__Description of the task__:
Return the number of lines below that contain "Some"; nothing else belongs in the reply.

__Given records__:

(** The whole of a request that finds its file. *)
Lemma handler_serves fuel conns conf r f0 w m d value q doc o k data rs re :
  servable conns conf r w m d value q doc o k data -> data <> [] ->
  match range_header r with
  | Some v => gridfs_parse_range (S fuel) v 0 0 (Z.of_nat (length data))
  | None => Some (0, 0)
  end = Some (rs, re) ->
  exists w' h, ngx_http_gridfs_handler (S fuel) conns conf f0 r w = Some (Ended NGX_OK, w')
    /\ csame w w' /\ response w' = Some h
    /\ (status h, content_length_n h, content_range h) = range_headers rs re (Z.of_nat (length data))
    /\ sent w' = sent w ++ serve rs re 0 (pieces k data).
Proof using.
  intros Hsv Hne Hr. destruct (handler_finds fuel conns conf r f0 w m d value q doc o k data Hsv)
    as (w1 & S1 & (A1 & A2 & A3) & ->). destruct Hsv. destruct sv_date0 as [t Ht].
  set (f := gridfile_init (location_fs conf d) doc f0) in *.
  assert (meta f = doc /\ gfs f = location_fs conf d) as [Hmeta Hgfs] by by destruct f0.
  assert (gridfile_get_contentlength f = Z.of_nat (length data)) as HL
    by (apply contentlength_long; [by rewrite Hmeta|lia]).
  destruct (send_headers_sends (S fuel) r f t rs re w1 (proj1 S1)) as (w2 & h & E2 & S2 & O2 & R2 & Hh).
  { unfold gridfile_get_uploaddate. by rewrite Hmeta, Ht. }
  { by rewrite HL. }
  rewrite (after_end_eq _ _ _ _ _ E2). cbv beta iota. rewrite HL in Hh.
  assert (pieces k data <> []) as Hps by (by rewrite pieces_step by (done || lia)).
  assert (Z.of_nat (length (pieces k data)) <> 0) by (destruct (pieces k data); [done|simpl; lia]).
  unfold send_body. rewrite (proj2 (Z.eqb_neq _ _)) by done. rewrite Nat2Z.id.
  destruct (body_loop_serves fuel f (location_fs conf d) o k data rs re 0 (length (pieces k data)) 0 0 w2)
    as (w3 & E3 & S3 & R3 & O3); try done; try lia.
  { eapply holds_same, sv_chunks0. by eapply csame_trans. }
  exists w3, h. split; [exact E3|]. split; [by eapply csame_trans, csame_trans|].
  split; [congruence|]. split; [done|]. rewrite O3, O2, A2. by rewrite drop_0.
Qed.
End Serve.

__Solved problem__:
5